• **What the exercise asks**
Search the data for the word "split". Reproduce every line where it is found.

(Stored items from a collection)
-------------------------
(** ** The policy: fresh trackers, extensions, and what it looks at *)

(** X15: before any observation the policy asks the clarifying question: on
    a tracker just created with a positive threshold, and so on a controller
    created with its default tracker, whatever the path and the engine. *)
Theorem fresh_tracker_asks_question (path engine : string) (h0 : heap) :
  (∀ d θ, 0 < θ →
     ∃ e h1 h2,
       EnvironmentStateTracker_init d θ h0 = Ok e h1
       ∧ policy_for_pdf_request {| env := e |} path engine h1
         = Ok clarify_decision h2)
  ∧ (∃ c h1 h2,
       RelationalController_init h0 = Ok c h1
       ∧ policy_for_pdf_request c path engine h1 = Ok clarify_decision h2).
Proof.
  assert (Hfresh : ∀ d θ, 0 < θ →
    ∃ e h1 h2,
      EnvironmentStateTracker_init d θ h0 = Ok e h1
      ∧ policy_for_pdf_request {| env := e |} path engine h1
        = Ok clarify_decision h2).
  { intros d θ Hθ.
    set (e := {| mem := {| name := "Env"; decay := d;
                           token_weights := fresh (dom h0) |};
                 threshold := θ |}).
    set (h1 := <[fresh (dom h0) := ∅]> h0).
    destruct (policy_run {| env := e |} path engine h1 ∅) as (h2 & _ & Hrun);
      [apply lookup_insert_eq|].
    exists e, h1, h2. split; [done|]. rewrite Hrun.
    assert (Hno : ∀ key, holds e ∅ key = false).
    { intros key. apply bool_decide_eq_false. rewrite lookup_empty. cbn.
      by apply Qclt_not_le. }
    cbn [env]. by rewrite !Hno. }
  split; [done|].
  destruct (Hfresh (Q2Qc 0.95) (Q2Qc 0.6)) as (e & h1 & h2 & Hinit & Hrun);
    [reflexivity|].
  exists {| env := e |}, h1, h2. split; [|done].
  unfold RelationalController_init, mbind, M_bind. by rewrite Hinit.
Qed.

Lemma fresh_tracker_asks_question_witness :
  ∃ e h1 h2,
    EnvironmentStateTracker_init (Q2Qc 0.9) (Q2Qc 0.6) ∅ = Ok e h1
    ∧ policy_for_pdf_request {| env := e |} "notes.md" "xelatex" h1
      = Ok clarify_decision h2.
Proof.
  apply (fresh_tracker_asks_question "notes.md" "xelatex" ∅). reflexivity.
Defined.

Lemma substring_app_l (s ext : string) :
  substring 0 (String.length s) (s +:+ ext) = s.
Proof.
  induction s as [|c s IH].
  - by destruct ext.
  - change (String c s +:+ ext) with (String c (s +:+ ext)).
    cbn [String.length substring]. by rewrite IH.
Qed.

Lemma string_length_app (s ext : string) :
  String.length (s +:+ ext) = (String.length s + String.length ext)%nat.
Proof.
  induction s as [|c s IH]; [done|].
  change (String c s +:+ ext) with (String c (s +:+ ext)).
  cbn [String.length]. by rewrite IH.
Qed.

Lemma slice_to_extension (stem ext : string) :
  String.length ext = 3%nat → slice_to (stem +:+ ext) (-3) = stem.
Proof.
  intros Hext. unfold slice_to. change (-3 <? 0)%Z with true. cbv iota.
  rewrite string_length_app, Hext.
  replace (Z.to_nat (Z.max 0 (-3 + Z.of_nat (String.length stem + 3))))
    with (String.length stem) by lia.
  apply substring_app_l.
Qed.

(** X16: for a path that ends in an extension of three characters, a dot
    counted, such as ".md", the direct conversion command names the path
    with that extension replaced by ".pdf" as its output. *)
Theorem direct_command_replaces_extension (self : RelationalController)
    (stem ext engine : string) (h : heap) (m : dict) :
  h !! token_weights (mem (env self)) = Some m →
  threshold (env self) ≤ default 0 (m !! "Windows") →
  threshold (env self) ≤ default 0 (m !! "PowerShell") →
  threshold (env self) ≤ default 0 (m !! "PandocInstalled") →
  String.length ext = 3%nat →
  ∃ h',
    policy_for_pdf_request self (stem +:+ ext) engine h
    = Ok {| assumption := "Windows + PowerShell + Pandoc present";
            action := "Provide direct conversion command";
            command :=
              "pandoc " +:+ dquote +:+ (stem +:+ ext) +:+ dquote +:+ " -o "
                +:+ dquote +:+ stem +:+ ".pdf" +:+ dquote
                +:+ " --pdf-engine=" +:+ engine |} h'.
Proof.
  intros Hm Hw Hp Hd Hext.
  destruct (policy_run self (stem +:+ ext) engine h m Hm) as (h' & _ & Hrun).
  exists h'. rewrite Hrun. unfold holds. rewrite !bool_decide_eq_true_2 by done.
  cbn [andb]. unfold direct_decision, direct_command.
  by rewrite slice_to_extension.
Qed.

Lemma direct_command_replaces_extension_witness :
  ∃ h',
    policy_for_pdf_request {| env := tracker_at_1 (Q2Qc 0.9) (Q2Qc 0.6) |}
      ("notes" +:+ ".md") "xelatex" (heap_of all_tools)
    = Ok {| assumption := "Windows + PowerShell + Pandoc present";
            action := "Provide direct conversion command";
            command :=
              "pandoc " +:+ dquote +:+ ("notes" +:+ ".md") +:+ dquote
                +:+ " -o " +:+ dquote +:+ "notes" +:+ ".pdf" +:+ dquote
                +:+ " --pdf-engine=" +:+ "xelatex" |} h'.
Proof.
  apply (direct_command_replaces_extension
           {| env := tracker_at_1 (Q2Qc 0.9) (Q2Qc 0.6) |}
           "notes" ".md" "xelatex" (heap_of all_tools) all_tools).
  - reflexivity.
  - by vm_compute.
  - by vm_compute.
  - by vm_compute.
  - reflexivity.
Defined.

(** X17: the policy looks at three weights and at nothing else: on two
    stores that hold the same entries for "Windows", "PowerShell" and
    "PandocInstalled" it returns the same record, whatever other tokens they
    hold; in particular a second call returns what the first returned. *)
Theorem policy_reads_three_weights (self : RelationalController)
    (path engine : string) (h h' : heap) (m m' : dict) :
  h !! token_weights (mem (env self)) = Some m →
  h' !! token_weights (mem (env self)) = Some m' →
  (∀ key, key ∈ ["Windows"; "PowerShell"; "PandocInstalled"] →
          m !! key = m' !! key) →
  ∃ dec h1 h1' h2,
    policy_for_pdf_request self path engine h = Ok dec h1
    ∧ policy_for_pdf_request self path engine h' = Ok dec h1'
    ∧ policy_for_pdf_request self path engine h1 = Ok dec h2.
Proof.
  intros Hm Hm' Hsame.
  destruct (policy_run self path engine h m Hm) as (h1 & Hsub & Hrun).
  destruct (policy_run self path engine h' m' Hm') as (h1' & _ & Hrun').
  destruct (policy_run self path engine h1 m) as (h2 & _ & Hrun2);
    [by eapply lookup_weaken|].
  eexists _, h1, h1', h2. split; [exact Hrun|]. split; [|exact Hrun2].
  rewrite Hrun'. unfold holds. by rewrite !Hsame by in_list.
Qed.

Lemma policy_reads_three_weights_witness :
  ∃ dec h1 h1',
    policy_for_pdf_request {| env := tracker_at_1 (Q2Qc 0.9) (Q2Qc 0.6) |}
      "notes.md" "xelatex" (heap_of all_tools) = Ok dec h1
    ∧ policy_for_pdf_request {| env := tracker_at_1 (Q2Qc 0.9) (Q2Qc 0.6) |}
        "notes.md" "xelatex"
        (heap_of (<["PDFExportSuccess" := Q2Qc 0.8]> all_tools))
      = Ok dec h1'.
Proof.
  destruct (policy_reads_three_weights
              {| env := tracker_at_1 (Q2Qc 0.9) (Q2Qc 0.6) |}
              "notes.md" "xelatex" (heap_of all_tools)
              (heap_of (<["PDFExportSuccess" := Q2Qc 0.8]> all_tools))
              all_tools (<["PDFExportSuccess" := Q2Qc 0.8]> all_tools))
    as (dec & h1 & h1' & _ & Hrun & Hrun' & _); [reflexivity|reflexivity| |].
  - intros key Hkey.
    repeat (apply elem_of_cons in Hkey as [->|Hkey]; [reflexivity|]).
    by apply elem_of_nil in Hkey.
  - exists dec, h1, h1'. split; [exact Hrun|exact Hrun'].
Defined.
-------------------------
• **Output**
    exists e, h1, h2. split; [done|]. rewrite Hrun.
  split; [done|].
  exists {| env := e |}, h1, h2. split; [|done].
  eexists _, h1, h1', h2. split; [exact Hrun|]. split; [|exact Hrun2].
  - exists dec, h1, h1'. split; [exact Hrun|exact Hrun'].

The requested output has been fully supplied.